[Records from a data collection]
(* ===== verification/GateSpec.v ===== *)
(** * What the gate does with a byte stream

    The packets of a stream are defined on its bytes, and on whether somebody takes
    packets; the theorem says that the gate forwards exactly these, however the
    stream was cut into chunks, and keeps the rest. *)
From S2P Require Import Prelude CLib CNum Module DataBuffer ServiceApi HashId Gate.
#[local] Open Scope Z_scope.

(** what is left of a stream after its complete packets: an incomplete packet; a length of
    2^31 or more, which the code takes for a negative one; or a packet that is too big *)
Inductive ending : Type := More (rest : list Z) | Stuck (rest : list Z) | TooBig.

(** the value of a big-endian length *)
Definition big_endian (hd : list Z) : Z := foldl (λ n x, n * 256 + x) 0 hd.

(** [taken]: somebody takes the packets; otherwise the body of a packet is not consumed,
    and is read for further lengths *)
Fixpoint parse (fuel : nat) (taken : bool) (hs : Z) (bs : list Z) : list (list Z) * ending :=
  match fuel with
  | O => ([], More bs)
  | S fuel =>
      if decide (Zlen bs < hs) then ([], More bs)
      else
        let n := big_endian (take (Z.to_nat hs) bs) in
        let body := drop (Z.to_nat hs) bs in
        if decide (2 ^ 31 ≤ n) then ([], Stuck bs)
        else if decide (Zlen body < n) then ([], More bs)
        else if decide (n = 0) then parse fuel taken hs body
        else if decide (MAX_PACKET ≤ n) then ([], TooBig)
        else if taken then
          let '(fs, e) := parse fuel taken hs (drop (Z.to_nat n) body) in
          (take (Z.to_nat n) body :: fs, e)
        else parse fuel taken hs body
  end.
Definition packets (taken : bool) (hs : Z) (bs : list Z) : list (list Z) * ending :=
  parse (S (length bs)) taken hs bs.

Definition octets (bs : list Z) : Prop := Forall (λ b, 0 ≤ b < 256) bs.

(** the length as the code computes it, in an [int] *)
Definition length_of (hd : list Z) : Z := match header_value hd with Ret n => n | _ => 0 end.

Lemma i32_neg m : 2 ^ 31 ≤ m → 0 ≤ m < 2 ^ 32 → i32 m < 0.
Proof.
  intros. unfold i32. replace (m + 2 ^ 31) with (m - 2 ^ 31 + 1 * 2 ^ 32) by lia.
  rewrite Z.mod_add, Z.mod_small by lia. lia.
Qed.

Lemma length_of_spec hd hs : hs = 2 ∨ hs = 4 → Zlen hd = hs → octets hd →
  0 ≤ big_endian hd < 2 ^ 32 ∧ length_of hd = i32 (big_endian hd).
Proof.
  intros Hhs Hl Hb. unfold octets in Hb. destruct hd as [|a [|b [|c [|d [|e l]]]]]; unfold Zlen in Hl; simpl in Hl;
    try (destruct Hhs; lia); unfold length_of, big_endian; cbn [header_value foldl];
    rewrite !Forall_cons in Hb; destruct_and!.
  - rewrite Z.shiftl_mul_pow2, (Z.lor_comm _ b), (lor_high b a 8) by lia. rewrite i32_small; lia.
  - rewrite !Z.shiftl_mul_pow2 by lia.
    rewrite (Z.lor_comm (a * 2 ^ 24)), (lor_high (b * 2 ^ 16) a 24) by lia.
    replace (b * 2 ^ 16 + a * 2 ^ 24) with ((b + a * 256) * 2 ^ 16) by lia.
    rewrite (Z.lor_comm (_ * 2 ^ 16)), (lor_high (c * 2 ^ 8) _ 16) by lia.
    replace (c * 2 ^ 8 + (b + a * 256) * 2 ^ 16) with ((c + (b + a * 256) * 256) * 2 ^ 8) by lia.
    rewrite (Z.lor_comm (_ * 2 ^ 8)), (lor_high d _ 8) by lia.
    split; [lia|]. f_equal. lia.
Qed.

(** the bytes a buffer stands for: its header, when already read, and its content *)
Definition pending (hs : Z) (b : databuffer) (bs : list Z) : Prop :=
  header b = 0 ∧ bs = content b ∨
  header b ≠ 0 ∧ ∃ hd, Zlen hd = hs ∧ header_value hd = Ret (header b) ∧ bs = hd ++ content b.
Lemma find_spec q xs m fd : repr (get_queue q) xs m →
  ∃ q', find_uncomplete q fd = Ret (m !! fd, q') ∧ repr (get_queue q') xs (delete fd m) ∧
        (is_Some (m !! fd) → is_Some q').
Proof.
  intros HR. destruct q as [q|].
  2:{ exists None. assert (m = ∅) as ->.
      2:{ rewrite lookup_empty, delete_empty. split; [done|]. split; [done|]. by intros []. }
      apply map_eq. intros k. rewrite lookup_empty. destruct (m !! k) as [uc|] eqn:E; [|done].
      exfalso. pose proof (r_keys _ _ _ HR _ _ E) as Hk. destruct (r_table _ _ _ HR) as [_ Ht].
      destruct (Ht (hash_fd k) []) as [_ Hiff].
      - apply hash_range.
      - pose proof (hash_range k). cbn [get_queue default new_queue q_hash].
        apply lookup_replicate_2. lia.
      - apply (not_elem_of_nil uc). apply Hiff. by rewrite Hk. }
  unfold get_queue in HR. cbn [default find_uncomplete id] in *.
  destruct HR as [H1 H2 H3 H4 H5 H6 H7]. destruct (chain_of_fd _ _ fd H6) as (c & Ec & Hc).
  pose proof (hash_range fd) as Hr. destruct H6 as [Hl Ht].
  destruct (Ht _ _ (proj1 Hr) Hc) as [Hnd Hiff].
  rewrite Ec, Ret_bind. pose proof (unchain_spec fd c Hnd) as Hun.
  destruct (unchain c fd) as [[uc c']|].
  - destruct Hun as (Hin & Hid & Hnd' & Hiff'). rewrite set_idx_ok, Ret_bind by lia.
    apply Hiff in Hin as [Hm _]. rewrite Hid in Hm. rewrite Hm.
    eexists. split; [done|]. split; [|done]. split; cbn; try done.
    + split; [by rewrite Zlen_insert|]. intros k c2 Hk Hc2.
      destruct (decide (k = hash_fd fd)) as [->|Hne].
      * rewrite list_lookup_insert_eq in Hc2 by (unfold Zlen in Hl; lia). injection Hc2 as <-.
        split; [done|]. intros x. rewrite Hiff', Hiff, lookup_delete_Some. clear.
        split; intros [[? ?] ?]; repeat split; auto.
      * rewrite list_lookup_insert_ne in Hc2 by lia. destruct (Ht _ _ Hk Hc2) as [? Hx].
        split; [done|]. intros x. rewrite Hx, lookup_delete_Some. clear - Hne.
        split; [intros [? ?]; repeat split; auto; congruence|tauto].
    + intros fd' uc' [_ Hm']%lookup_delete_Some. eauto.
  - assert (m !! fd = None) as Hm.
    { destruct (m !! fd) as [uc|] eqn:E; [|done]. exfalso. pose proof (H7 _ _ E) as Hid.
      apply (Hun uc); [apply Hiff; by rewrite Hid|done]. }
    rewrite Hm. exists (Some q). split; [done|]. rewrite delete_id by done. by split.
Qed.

• What the task requires: Pick out, from the lines above, every one that contains the string "with".

• Response:
(** * What the gate does with a byte stream
  match fuel with
Definition length_of (hd : list Z) : Z := match header_value hd with Ret n => n | _ => 0 end.
  intros. unfold i32. replace (m + 2 ^ 31) with (m - 2 ^ 31 + 1 * 2 ^ 32) by lia.
    replace (b * 2 ^ 16 + a * 2 ^ 24) with ((b + a * 256) * 2 ^ 16) by lia.
    replace (c * 2 ^ 8 + (b + a * 256) * 2 ^ 16) with ((c + (b + a * 256) * 256) * 2 ^ 8) by lia.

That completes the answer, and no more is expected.